Target Policy Smoothing

Introduced by Fujimoto et al. in Addressing Function Approximation Error in Actor-Critic Methods

Target Policy Smoothing is a regularization strategy for the value function in reinforcement learning. Deterministic policies can overfit to narrow peaks in the value estimate, making them highly susceptible to functional approximation error, increasing the variance of the target. To reduce this variance, target policy smoothing adds a small amount of random noise to the target policy and averages over mini-batches - approximating a SARSA-like expectation/integral.

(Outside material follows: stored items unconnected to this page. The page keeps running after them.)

(* ===== verification/BrowserEntity.v ===== *)
(** * What an entity is in a browser

    The trait [EntityBase] as browsers have it and the calls of [Connection]
    ([keystore/src/connection/mod.rs]) over it; and what a kind of entity promises there
    ([WasmCodec], [WasmLaws], [WasmListLaws]): its collection is a map from keys to entities ([holds]), of
    which [save] sets an entry, [find_one] looks one up, [delete] takes entries away, whether it
    is in IndexedDB or in memory. *)

From stdpp Require Import sorting.
From S2P Require Import Prelude KsError Entity Browser.
Open Scope Z_scope.

(** ** Fields, read back by name and type *)

Definition get_bytes (name : string) (s : sfields) : option bytes :=
  match sfield name s with Some (SBytes b) => Some b | _ => None end.
Definition get_str (name : string) (s : sfields) : option bytes :=
  match sfield name s with Some (SStr b) => Some b | _ => None end.
Definition get_opt (name : string) (s : sfields) : option (option bytes) :=
  match sfield name s with Some (SOpt o) => Some o | _ => None end.
Definition get_num (max : Z) (name : string) (s : sfields) : option Z :=
  match sfield name s with
  | Some (SNum n) => if Z.leb 0 n && Z.leb n max then Some n else None
  | _ => None
  end.
Definition get_u16 : string -> sfields -> option Z := get_num u16_max.
Definition get_u64 : string -> sfields -> option Z := get_num u64_max.

Section base.
Context `{Wb : WasmBindgen} `{Ib : !IndexedDb} `{Ag : AesGcm}.

Abbreviation wasm := (stm Browser WasmError).

(** ** [EntityBase], with its default bodies *)

Class WasmEntityBase (E : Type) := {
  WAutoGeneratedFields : Type;
  w_missing_key_kind : MissingKeyErrorKind;
  w_save : E -> wasm ();
  w_insert : E -> wasm WAutoGeneratedFields;
  w_find_all : EntityFindParams -> wasm (list E);
  w_find_one : bytes -> wasm (option E);
  w_find_many : list bytes -> wasm (list E);
  w_count : wasm Z;
  w_delete_ids : list bytes -> wasm ();
}.

Definition wasm_default_insert {E} (e : E) : wasm () := st_fail (WKs NotImplemented).

Fixpoint wasm_default_find_many {E} (find_one : bytes -> wasm (option E)) (ids : list bytes) :
    wasm (list E) :=
  match ids with
  | [] => mret []
  | id :: ids =>
      o ← find_one id;
      rest ← wasm_default_find_many find_one ids;
      mret (match o with Some e => e :: rest | None => rest end)
  end.

(** ** [Connection] *)

Section connection.
Context {E : Type} `{!WasmEntityBase E}.

Definition WasmConnection_save (entity : E) : wasm E := w_save entity;; mret entity.
Definition WasmConnection_insert (entity : E) : wasm WAutoGeneratedFields :=
  fields ← w_insert entity; mret fields.
Definition WasmConnection_find (id : bytes) : wasm (option E) := w_find_one id.
Definition WasmConnection_find_all (params : EntityFindParams) : wasm (list E) := w_find_all params.
Definition WasmConnection_find_many (ids : list bytes) : wasm (list E) := w_find_many ids.
End connection.

Definition WasmConnection_remove (E : Type) `{!WasmEntityBase E} (id : bytes) : wasm () :=
  w_delete_ids (E := E) [id];; mret ().
Definition WasmConnection_count (E : Type) `{!WasmEntityBase E} : wasm Z := w_count (E := E).

(** ** The map a collection is *)

(** The values of a collection, wherever they are kept. *)
Definition content (s : WasmStorageWrapper) (c : string) : gmap bytes JsValue :=
  match s with
  | Persistent r => default ∅ (idb_stores (rexie_view r) !! c)
  | InMemory m => default ∅ (m !! c)
  end.

(** The database has the stores [open] declares. *)
Definition has_stores (d : idb) : Prop :=
  idb_schema d = wasm_schema /\ forall s, s ∈ wasm_schema -> is_Some (idb_stores d !! os_name s).

Definition ready (s : WasmStorageWrapper) : Prop :=
  match s with Persistent r => has_stores (rexie_view r) | InMemory _ => True end.

(** The browser does not fail by itself. *)
Definition storage_ok (s : WasmStorageWrapper) : Prop :=
  match s with Persistent r => rexie_healthy r | InMemory _ => True end.

Definition browser_ok (b : Browser) : Prop := storage_ok (br_storage b).

(** The other collections, the key and the clock are the same. *)
Definition only_collection (c : string) (b b' : Browser) : Prop :=
  (forall c', c' <> c -> content (br_storage b') c' = content (br_storage b) c') /\
  br_cipher b' = br_cipher b /\ br_now b' = br_now b.

(** What the encryption and the fields of a kind of entity promise. *)
Class WasmCodec (E : Type) `{!WasmEntity E} := {
  wl_decl : store_decl;
  (** integers in range, derived fields as they were derived *)
  wl_ok : E -> Prop;
  (** what is encrypted passes [check_buffer_size] *)
  wl_fits : E -> bool;
  wl_declared : find_decl (os_name wl_decl) (Idb wasm_schema ∅) = Some wl_decl;
  wl_fields e : wl_ok e ->
    of_fields (to_fields e) = Some e /\ forallb (fun p => js_safe p.2) (to_fields e) = true;
  wl_encrypt c (e e' : E) g g' : encrypt c e g = (Ok e', g') ->
    decrypt c e' = Ok e /\ id_raw e' = id_raw e /\ (wl_ok e -> wl_ok e');
  wl_encrypt_fits c e g : wl_fits e = true -> exists e' g', encrypt c e g = (Ok e', g');
  (** an attribute with a unique index tells the keys apart *)
  wl_unique ix x (e e' : E) : ix ∈ os_indexes wl_decl -> ix_unique ix = true -> wl_ok e -> wl_ok e' ->
    sfield (ix_key_path ix) (to_fields e) ≫= sval_key = Some x ->
    sfield (ix_key_path ix) (to_fields e') ≫= sval_key = Some x -> id_raw e = id_raw e';
}.

(** Its operations are those of the collection. *)
Class WasmLaws (E : Type) `{!WasmEntityBase E} `{WasmCodec E} := {
  wl_save e : w_save e = storage_save (os_name wl_decl) [e];
  wl_find_one id : w_find_one id = storage_get (os_name wl_decl) id;
  wl_delete ids : w_delete_ids ids = storage_delete (os_name wl_decl) ids;
}.

Class WasmListLaws (E : Type) `{!WasmEntityBase E} `{WasmCodec E} := {
  wl_find_all p : w_find_all p = storage_get_all (os_name wl_decl) (Some p);
  wl_count : w_count (E := E) = storage_count (os_name wl_decl);
}.

Section holds.
Context {E : Type} `{WasmCodec E}.

(** A stored value that is the entity, encrypted under its key. *)
Definition sealed (c : Cipher) (k : bytes) (e : E) (v : JsValue) : Prop :=
  wl_ok e /\ id_raw e = k /\
  exists e', wl_ok e' /\ id_raw e' = k /\ js_serialize (to_fields e') = Ok v /\ decrypt c e' = Ok e.

(** The collection of [E] is the map [m]. *)
Definition holds (b : Browser) (m : gmap bytes E) : Prop :=
  ready (br_storage b) /\
  map_Forall2 (sealed (br_cipher b)) m (content (br_storage b) (os_name wl_decl)).

(** A call does what it should, with an answer as it should be and the map [m'] afterwards, or
    fails and leaves the map [m]; it does not fail while the browser is well and [fits] holds. *)
Definition outcome {A : Type} (b : Browser) (m m' : gmap bytes E) (Q : A -> Prop) (fits : bool)
    (x : result WasmError A * Browser) : Prop :=
  only_collection (os_name wl_decl) b x.2 /\ (browser_ok b -> browser_ok x.2) /\
  match x.1 with
  | Ok a => Q a /\ holds x.2 m'
  | Err _ => holds x.2 m /\ ~ (browser_ok b /\ fits = true)
  end.
End holds.
End base.
Definition wasm_MlsHpkePrivateKey_encrypt (cipher : Cipher) (self : MlsHpkePrivateKey) : stm Rng WasmError MlsHpkePrivateKey :=
  sk ← encrypt_data cipher (hpke_sk self) (hpke_pk self);
  st_lift (wasm_check_buffer_size (blen sk));;
  mret (MkMlsHpkePrivateKey sk (hpke_pk self)).

Definition wasm_MlsHpkePrivateKey_decrypt (cipher : Cipher) (self : MlsHpkePrivateKey) : result WasmError MlsHpkePrivateKey :=
  sk ← decrypt_data MissingMlsHpkePrivateKey cipher (hpke_sk self) (hpke_pk self);
  Ok (MkMlsHpkePrivateKey sk (hpke_pk self)).

#[export] Instance wasm_MlsHpkePrivateKey : WasmEntity MlsHpkePrivateKey := {|
  id_raw := hpke_pk;
  encrypt := wasm_MlsHpkePrivateKey_encrypt;
  decrypt := wasm_MlsHpkePrivateKey_decrypt;
  to_fields := wasm_MlsHpkePrivateKey_to_fields;
  of_fields := wasm_MlsHpkePrivateKey_of_fields;
|}.

Definition wasm_MlsHpkePrivateKey_find_all (params : EntityFindParams) : wasm (list MlsHpkePrivateKey) :=
  storage_get_all "mls_hpke_private_keys" (Some params).

Definition wasm_MlsHpkePrivateKey_save (self : MlsHpkePrivateKey) : wasm () := storage_save "mls_hpke_private_keys" [self].

Definition wasm_MlsHpkePrivateKey_find_one (id : bytes) : wasm (option MlsHpkePrivateKey) := storage_get "mls_hpke_private_keys" id.
Definition wasm_E2eiCrl_encrypt (cipher : Cipher) (self : E2eiCrl) : stm Rng WasmError E2eiCrl :=
  content ← encrypt_data cipher (crl_content self) (crl_distribution_point self);
  st_lift (wasm_check_buffer_size (blen content));;
  mret (MkE2eiCrl (crl_distribution_point self) content).

Definition wasm_E2eiCrl_decrypt (cipher : Cipher) (self : E2eiCrl) : result WasmError E2eiCrl :=
  content ← decrypt_data MissingE2eiCrl cipher (crl_content self) (crl_distribution_point self);
  Ok (MkE2eiCrl (crl_distribution_point self) content).

#[export] Instance wasm_E2eiCrl : WasmEntity E2eiCrl := {|
  id_raw := crl_distribution_point;
  encrypt := wasm_E2eiCrl_encrypt;
  decrypt := wasm_E2eiCrl_decrypt;
  to_fields := wasm_E2eiCrl_to_fields;
  of_fields := wasm_E2eiCrl_of_fields;
|}.

Definition wasm_E2eiCrl_find_all (params : EntityFindParams) : wasm (list E2eiCrl) :=
  storage_get_all "e2ei_crls" (Some params).

Definition wasm_E2eiCrl_save (self : E2eiCrl) : wasm () := storage_save "e2ei_crls" [self].

Definition wasm_E2eiCrl_find_one (id : bytes) : wasm (option E2eiCrl) := storage_get "e2ei_crls" id.

Definition wasm_E2eiCrl_count : wasm Z := storage_count "e2ei_crls".

Definition wasm_E2eiCrl_delete (ids : list bytes) : wasm () := storage_delete "e2ei_crls" ids.

#[export] Instance wasm_E2eiCrl_base : WasmEntityBase E2eiCrl := {|
  WAutoGeneratedFields := ();
  w_missing_key_kind := MissingE2eiCrl;
  w_save := wasm_E2eiCrl_save;
  w_insert := wasm_default_insert;
  w_find_all := wasm_E2eiCrl_find_all;
  w_find_one := wasm_E2eiCrl_find_one;
  w_find_many := wasm_default_find_many wasm_E2eiCrl_find_one;
  w_count := wasm_E2eiCrl_count;
  w_delete_ids := wasm_E2eiCrl_delete;
|}.

(** ** [E2eiEnrollment] *)

Definition wasm_E2eiEnrollment_to_fields (self : E2eiEnrollment) : sfields :=
  [("id", SBytes (en_id self));
   ("content", SBytes (en_content self))].

Definition wasm_E2eiEnrollment_of_fields (s : sfields) : option E2eiEnrollment :=
  id ← get_bytes "id" s;
  content ← get_bytes "content" s;
  Some (MkE2eiEnrollment id content).

Definition wasm_E2eiEnrollment_encrypt (cipher : Cipher) (self : E2eiEnrollment) : stm Rng WasmError E2eiEnrollment :=
  content ← encrypt_data cipher (en_content self) (en_id self);
  st_lift (wasm_check_buffer_size (blen content));;
  mret (MkE2eiEnrollment (en_id self) content).

Definition wasm_E2eiEnrollment_decrypt (cipher : Cipher) (self : E2eiEnrollment) : result WasmError E2eiEnrollment :=
  content ← decrypt_data MissingE2eiEnrollment cipher (en_content self) (en_id self);
  Ok (MkE2eiEnrollment (en_id self) content).

#[export] Instance wasm_E2eiEnrollment : WasmEntity E2eiEnrollment := {|
  id_raw := en_id;
  encrypt := wasm_E2eiEnrollment_encrypt;
  decrypt := wasm_E2eiEnrollment_decrypt;
  to_fields := wasm_E2eiEnrollment_to_fields;
  of_fields := wasm_E2eiEnrollment_of_fields;
|}.

Definition wasm_E2eiEnrollment_find_all (params : EntityFindParams) : wasm (list E2eiEnrollment) :=
  st_fail (WKs KsImplementationError).

Definition wasm_E2eiEnrollment_save (self : E2eiEnrollment) : wasm () := storage_save "e2ei_enrollment" [self].

Definition wasm_E2eiEnrollment_find_one (id : bytes) : wasm (option E2eiEnrollment) := storage_get "e2ei_enrollment" id.

Definition wasm_E2eiEnrollment_count : wasm Z := st_fail (WKs KsImplementationError).

Definition wasm_E2eiEnrollment_delete (ids : list bytes) : wasm () := storage_delete "e2ei_enrollment" ids.

#[export] Instance wasm_E2eiEnrollment_base : WasmEntityBase E2eiEnrollment := {|
  WAutoGeneratedFields := ();
  w_missing_key_kind := MissingE2eiEnrollment;
  w_save := wasm_E2eiEnrollment_save;
  w_insert := wasm_default_insert;
  w_find_all := wasm_E2eiEnrollment_find_all;
  w_find_one := wasm_E2eiEnrollment_find_one;
  w_find_many := wasm_default_find_many wasm_E2eiEnrollment_find_one;
  w_count := wasm_E2eiEnrollment_count;
  w_delete_ids := wasm_E2eiEnrollment_delete;
|}.

(** ** [E2eiAcmeCA], of which there is one, under the key [0] *)

Definition wasm_E2eiAcmeCA_id_raw (self : E2eiAcmeCA) : bytes := [byte_of 0].

Definition wasm_E2eiAcmeCA_to_fields (self : E2eiAcmeCA) : sfields := [("content", SBytes (aca_content self))].

Definition wasm_E2eiAcmeCA_of_fields (s : sfields) : option E2eiAcmeCA :=
  content ← get_bytes "content" s;
  Some (MkE2eiAcmeCA content).

Definition wasm_E2eiAcmeCA_encrypt (cipher : Cipher) (self : E2eiAcmeCA) : stm Rng WasmError E2eiAcmeCA :=
  content ← encrypt_data cipher (aca_content self) (wasm_E2eiAcmeCA_id_raw self);
  st_lift (wasm_check_buffer_size (blen content));;
  mret (MkE2eiAcmeCA content).

Definition wasm_E2eiAcmeCA_decrypt (cipher : Cipher) (self : E2eiAcmeCA) : result WasmError E2eiAcmeCA :=
  content ← decrypt_data MissingE2eiAcmeCA cipher (aca_content self) (wasm_E2eiAcmeCA_id_raw self);
  Ok (MkE2eiAcmeCA content).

The modified target update is:

$$ y = r + \gamma{Q}_{\theta'}\left(s', \pi_{\theta'}\left(s'\right) + \epsilon \right) $$

$$ \epsilon \sim \text{clip}\left(\mathcal{N}\left(0, \sigma\right), -c, c \right) $$

where the added noise is clipped to keep the target close to the original action. The outcome is an algorithm reminiscent of Expected SARSA, where the value estimate is instead learned off-policy and the noise added to the target policy is chosen independently of the exploration policy. The value estimate learned is with respect to a noisy policy defined by the parameter $\sigma$.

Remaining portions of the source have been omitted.